I think that one of the most beautifully vulnerable things that we can do in this life is share our story. These parts of our self that belong so intimately to us, yet in some way deserve to be heard by others. We all have a story and this is something that connects each of us no matter what we look like or what our identity might be. I was approached by SELF-Magazine this past summer and asked to share my story of living through an eating disorder, and then my journey to recovery. This of course was an incredible opportunity and one that I am grateful for, but also one wrought with anxiety and fear. My friends and family all know about this part of my life but sharing with a major magazine meant a much larger audience would be privy to the ins and outs of my disease.
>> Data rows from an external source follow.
(* ===== verification/Peer.v ===== *)
(** * A connected peer

    Models [p2p/src/peer.rs] and the handles of [p2p/src/conn.rs]: the messages a peer is sent, the bounded queue they wait in,
    the counters of the connection, and the adapter that keeps track of what was received from a peer and asked of it.

    What the threads of a peer share, behind locks and atomic flags, is one record, the cell of the peer.  A world that has
    such a cell gives the handle of the peer; the lock of an operation is held while it runs. *)

From Stdlib Require Import ZArith Lia List Bool.
From stdpp Require Import base numbers list option gmap.
From S2P Require Import Prelude Bytes Consensus Ser Transaction TxBody Committed Verifier PowTypes Block CompactBlock ChainTypes PeerTypes P2pMsg Handshake Adapter.

Definition MAX_TRACK_SIZE : Z := 30.
Definition MAX_PEER_MSG_PER_MIN : Z := 500.
Definition SEND_CHANNEL_CAP : nat := 100.
Definition STUCK_PEER_KICK_TIME : Z := 2 * 3600 * 1000.

(** [State] *)
Inductive ConnState := StateConnected | StateBanned.
#[export] Instance conn_state_eq_dec : EqDecision ConnState.
Proof. solve_decision. Defined.

(** [Peer], with its [TrackingAdapter], [Tracker], [ConnHandle] and [StopHandle]; [writer_gone] when the receiving end of the
    queue is dropped *)
Record Peer (L LM : Type) := mkPeer {
  info : PeerInfo;
  state : ConnState;
  received_hashes : L;
  requested_hashes : LM;
  sent_bytes : RateCounter;
  received_bytes : RateCounter;
  send_channel : list Msg;
  writer_gone : bool;
  stopped : bool;
  state_sync_requested : bool
}.
Arguments mkPeer {L LM}.
Arguments info {L LM}.
Arguments state {L LM}.
Arguments received_hashes {L LM}.
Arguments requested_hashes {L LM}.
Arguments sent_bytes {L LM}.
Arguments received_bytes {L LM}.
Arguments send_channel {L LM}.
Arguments writer_gone {L LM}.
Arguments stopped {L LM}.
Arguments state_sync_requested {L LM}.

Section Peer.
  Context {DG : Digest} (ct : ChainTypes) {L : Type} `{!LruCache L} {LM : Type} `{!LruMap LM Z}.
  #[local] Abbreviation Peer := (Peer L LM).
  Implicit Types (p : Peer).

(** [Peer::new] *)
Definition peer_new (i : PeerInfo) : Peer :=
  mkPeer i StateConnected lru_new lru_map_new rate_new rate_new [] false false false.

Definition with_info (i : PeerInfo) p : Peer :=
  mkPeer i (state p) (received_hashes p) (requested_hashes p) (sent_bytes p) (received_bytes p) (send_channel p) (writer_gone p) (stopped p) (state_sync_requested p).
Definition with_received (l : L) p : Peer :=
  mkPeer (info p) (state p) l (requested_hashes p) (sent_bytes p) (received_bytes p) (send_channel p) (writer_gone p) (stopped p) (state_sync_requested p).
Definition with_requested (l : LM) p : Peer :=
  mkPeer (info p) (state p) (received_hashes p) l (sent_bytes p) (received_bytes p) (send_channel p) (writer_gone p) (stopped p) (state_sync_requested p).
Definition with_rates (sent received : RateCounter) p : Peer :=
  mkPeer (info p) (state p) (received_hashes p) (requested_hashes p) sent received (send_channel p) (writer_gone p) (stopped p) (state_sync_requested p).
Definition with_channel (q : list Msg) (gone : bool) p : Peer :=
  mkPeer (info p) (state p) (received_hashes p) (requested_hashes p) (sent_bytes p) (received_bytes p) q gone (stopped p) (state_sync_requested p).

(** [is_connected], [is_banned] *)
Definition is_connected p : bool := bool_decide (StateConnected = state p).
Definition is_banned p : bool := bool_decide (StateBanned = state p).
(** [is_stuck]; [now] is in milliseconds *)
Definition is_stuck (now : Z) p : bool * Difficulty :=
  let live := live_info (info p) in
  (stuck_detector live + STUCK_PEER_KICK_TIME <? now, live_difficulty live).
(** [is_abusive] *)
Definition is_abusive p : bool :=
  (MAX_PEER_MSG_PER_MIN <? count_per_min (received_bytes p)) || (MAX_PEER_MSG_PER_MIN <? count_per_min (sent_bytes p)).
(** [last_min_sent_bytes], [last_min_received_bytes], [last_min_message_counts] *)
Definition last_min_sent_bytes p : option Z := Some (bytes_per_min (sent_bytes p)).
Definition last_min_received_bytes p : option Z := Some (bytes_per_min (received_bytes p)).
Definition last_min_message_counts p : option (Z * Z) := Some (count_per_min (sent_bytes p), count_per_min (received_bytes p)).
(** [set_banned], [stop], and the store to [state_sync_requested] *)
Definition set_banned p : Peer :=
  mkPeer (info p) StateBanned (received_hashes p) (requested_hashes p) (sent_bytes p) (received_bytes p) (send_channel p) (writer_gone p) (stopped p) (state_sync_requested p).
Definition peer_stop p : Peer :=
  mkPeer (info p) (state p) (received_hashes p) (requested_hashes p) (sent_bytes p) (received_bytes p) (send_channel p) (writer_gone p) true (state_sync_requested p).
Definition set_sync_requested (b : bool) p : Peer :=
  mkPeer (info p) (state p) (received_hashes p) (requested_hashes p) (sent_bytes p) (received_bytes p) (send_channel p) (writer_gone p) (stopped p) b.

(** [Tracker::inc_received], [inc_sent], [inc_quiet_received], [inc_quiet_sent] *)
Definition inc_received (now size : Z) p : Peer := with_rates (sent_bytes p) (rate_inc now size (received_bytes p)) p.
Definition inc_sent (now size : Z) p : Peer := with_rates (rate_inc now size (sent_bytes p)) (received_bytes p) p.
Definition inc_quiet_received (now size : Z) p : Peer := with_rates (sent_bytes p) (rate_inc_quiet now size (received_bytes p)) p.
Definition inc_quiet_sent (now size : Z) p : Peer := with_rates (rate_inc_quiet now size (sent_bytes p)) (received_bytes p) p.

(** ** Sending *)

#[local] Abbreviation VM := (vm Peer P2pError).

(** [ConnHandle::send]: a message that finds the queue full is dropped *)
Definition conn_send (m : Msg) : VM unit := fun p =>
  if writer_gone p then (Err PSend, p)
  else if (length (send_channel p) <? SEND_CHANNEL_CAP)%nat then (Ok tt, with_channel (send_channel p ++ [m]) (writer_gone p) p)
  else (Ok tt, p).
(** [Peer::send] *)
Definition peer_send {A} `{!Writeable A} (msg : A) (t : MsgType) : VM unit := fun p =>
  conn_send (msg_new ct t msg (peer_version (info p))) p.

(** [TrackingAdapter::has_recv], [push_recv], [push_req], [req_opts] *)
Definition has_recv (h : bytes) p : bool := contains_key (received_hashes p) h.
Definition push_recv (h : bytes) p : Peer := with_received (lru_insert (received_hashes p) h) p.
Definition push_req (h : bytes) (opts : Z) p : Peer := with_requested (lru_map_insert h opts (requested_hashes p)) p.
Definition req_opts (h : bytes) p : option Z * Peer :=
  let '(o, l) := lru_get h (requested_hashes p) in (o, with_requested l p).

Definition header_hash (h : BlockHeader) : bytes := @hash DG _ (write_header ct) h.

(** [send_ping], [send_ban_reason] *)
Definition send_ping (d : Difficulty) (height : Z) : VM unit := peer_send (mkPing d height) TPing.
Definition send_ban_reason (r : ReasonForBan) : VM unit := peer_send (mkBanReason r) TBanReason.

(** What is sent unless the peer is known to have it *)
Definition send_unless_known {A} `{!Writeable A} (h : bytes) (msg : A) (t : MsgType) : VM bool := fun p =>
  if negb (has_recv h p) then (let@ _ := peer_send msg t in vret true) p else (Ok false, p).
(** [send_block], [send_compact_block], [send_header], [send_tx_kernel_hash] *)
Definition send_block (b : Block) : VM bool := @send_unless_known _ (write_block ct) (header_hash (header b)) b TBlock.
Definition send_compact_block (b : CompactBlock) : VM bool :=
  @send_unless_known _ (write_compact_block ct) (header_hash (cb_header b)) b TCompactBlock.
Definition send_header (bh : BlockHeader) : VM bool := @send_unless_known _ (write_header ct) (header_hash bh) bh THeader.
Definition send_tx_kernel_hash (h : bytes) : VM bool := send_unless_known h h TTransactionKernel.

(** [&tx.kernels()[0]] *)
Definition first_kernel (tx : Transaction) : VM TxKernel := vlift (match kernels (body tx) with k :: _ => Ok k | [] => Panic end).
(** [send_transaction]: the hash of the kernel only, to a peer that can ask for the rest *)
Definition send_transaction (tx : Transaction) : VM bool := fun p =>
  (let@ kernel := first_kernel tx in
   if contains (peer_capabilities (info p)) TX_KERNEL_HASH then send_tx_kernel_hash (hash kernel)
   else send_unless_known (hash kernel) tx TTransaction) p.
(** [send_stem_transaction], [send_header_request], [send_tx_request], [send_block_request], [send_compact_block_request],
    [send_peer_request], [send_txhashset_request] *)
Definition send_stem_transaction (tx : Transaction) : VM unit := peer_send tx TStemTransaction.
Definition send_header_request (locator : list bytes) : VM unit := peer_send (mkLocator locator) TGetHeaders.
Definition send_tx_request (h : bytes) : VM unit := peer_send h TGetTransaction.
Definition send_block_request (h : bytes) (opts : Z) : VM unit := fun p => peer_send h TGetBlock (push_req h opts p).
Definition send_compact_block_request (h : bytes) : VM unit := peer_send h TGetCompactBlock.
Definition send_peer_request (capab : Capabilities) : VM unit := peer_send (mkGetPeerAddrs capab) TGetPeerAddrs.
Definition send_txhashset_request (height : Z) (h : bytes) : VM unit := fun p =>
  peer_send (mkTxHashSetRequest h height) TTxHashSetRequest (set_sync_requested true p).
End Peer.

(** ** Worlds with the cell of a peer *)

Class PeerCell (L LM W : Type) := {
  cell : W -> Peer L LM;
  set_cell : Peer L LM -> W -> W;
  cell_set p w : cell (set_cell p w) = p
}.

Section Tracking.
  Context {DG : Digest} (ct : ChainTypes) {L : Type} `{!LruCache L} {LM : Type} `{!LruMap LM Z} {W : Type} `{!PeerCell L LM W}.

Definition on_cell (f : Peer L LM -> Peer L LM) (w : W) : W := set_cell (f (cell w)) w.

(** [TrackingAdapter]: it marks what arrives as known to the peer, and a block that was asked for keeps the options of the
    request; everything else is forwarded *)
Definition tracked_transaction (adapter : ChainAdapter W) (tx : Transaction) (stem : bool) : vm W ErrorKind bool :=
  if stem then transaction_received adapter tx stem
  else
    match kernels (body tx) with
    | kernel :: _ => fun w => transaction_received adapter tx stem (on_cell (push_recv (hash kernel)) w)
    | [] => vlift Panic
    end.
Definition tracked_block (adapter : ChainAdapter W) (b : Block) (i : PeerInfo) (opts : Z) : vm W ErrorKind bool := fun w =>
  let bh := header_hash ct (header b) in
  let w := on_cell (push_recv bh) w in
  let '(req, p) := req_opts bh (cell w) in
  block_received adapter b i (default opts req) (set_cell p w).
Definition tracking_adapter (adapter : NetAdapter W) : NetAdapter W :=
  mkNetAdapter
    (mkChainAdapter
      (total_difficulty adapter) (total_height adapter)
      (tracked_transaction adapter)
      (get_transaction adapter)
      (fun h i w => tx_kernel_received adapter h i (on_cell (push_recv h) w))
      (tracked_block adapter)
      (fun cb i w => compact_block_received adapter cb i (on_cell (push_recv (header_hash ct (cb_header cb))) w))
      (fun bh i w => header_received adapter bh i (on_cell (push_recv (header_hash ct bh)) w))
      (headers_received adapter) (locate_headers adapter) (get_block adapter)
      (kernel_data_read adapter) (kernel_data_write adapter)
      (txhashset_read adapter) (txhashset_archive_header adapter) (txhashset_receive_ready adapter)
      (txhashset_download_update adapter) (txhashset_write adapter))
    (find_peer_addrs adapter) (peer_addrs_received adapter) (peer_difficulty adapter) (adapter_is_banned adapter).
End Tracking.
This article dives head first into a dark part of my life that I generally have reserved to sharing with close loved ones or fellow sufferers. As the release date nears I find myself feeling both excited and nervous. Regardless of the ebb and flow of my emotions around the article one thing remains true: sharing this with the world is authentically sharing my self and lifting the veil on this part of my life unapologetically. Eating disorders like all mental health illnesses live in a world of stigma and misconception and I am proud to send the message that I will not keep this part of myself in a dark corner of the room, I will put it out into the light where the rest of me lives. There is a reclaiming of power that occurs when we share our true selves and refuse to be made smaller by what has happened to us. Through moving through vulnerability and fear like water we are able to blossom into an even more powerful and brave version of our self. Thank you for joining me on this part of my journey and stay tuned as I (attempt to) learn how to navigate the world of blogging and connecting through this website!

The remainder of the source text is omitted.